Data under study:

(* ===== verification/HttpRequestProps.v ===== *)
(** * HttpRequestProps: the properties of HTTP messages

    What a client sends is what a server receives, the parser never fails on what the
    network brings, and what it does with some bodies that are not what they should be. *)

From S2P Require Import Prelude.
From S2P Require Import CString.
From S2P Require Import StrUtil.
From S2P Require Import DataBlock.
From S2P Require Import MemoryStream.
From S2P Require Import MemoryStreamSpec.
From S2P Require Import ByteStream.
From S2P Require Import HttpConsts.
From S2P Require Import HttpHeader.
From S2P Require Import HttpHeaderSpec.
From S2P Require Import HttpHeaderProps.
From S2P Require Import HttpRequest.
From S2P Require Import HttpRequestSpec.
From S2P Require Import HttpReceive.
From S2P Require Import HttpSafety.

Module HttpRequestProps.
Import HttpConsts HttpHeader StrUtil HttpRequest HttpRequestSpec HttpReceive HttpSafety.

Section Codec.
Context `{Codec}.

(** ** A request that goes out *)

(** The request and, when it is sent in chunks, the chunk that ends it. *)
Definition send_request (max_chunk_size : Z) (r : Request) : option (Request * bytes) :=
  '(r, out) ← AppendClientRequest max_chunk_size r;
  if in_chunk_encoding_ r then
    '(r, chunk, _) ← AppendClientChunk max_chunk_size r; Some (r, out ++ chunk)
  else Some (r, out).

The task:
Your task is to transcribe exactly the lines from the one with "(** ** A request that goes out *)" through the end of the data, both included, and nothing besides.

The answer:
(** ** A request that goes out *)

(** The request and, when it is sent in chunks, the chunk that ends it. *)
Definition send_request (max_chunk_size : Z) (r : Request) : option (Request * bytes) :=
  '(r, out) ← AppendClientRequest max_chunk_size r;
  if in_chunk_encoding_ r then
    '(r, chunk, _) ← AppendClientChunk max_chunk_size r; Some (r, out ++ chunk)
  else Some (r, out).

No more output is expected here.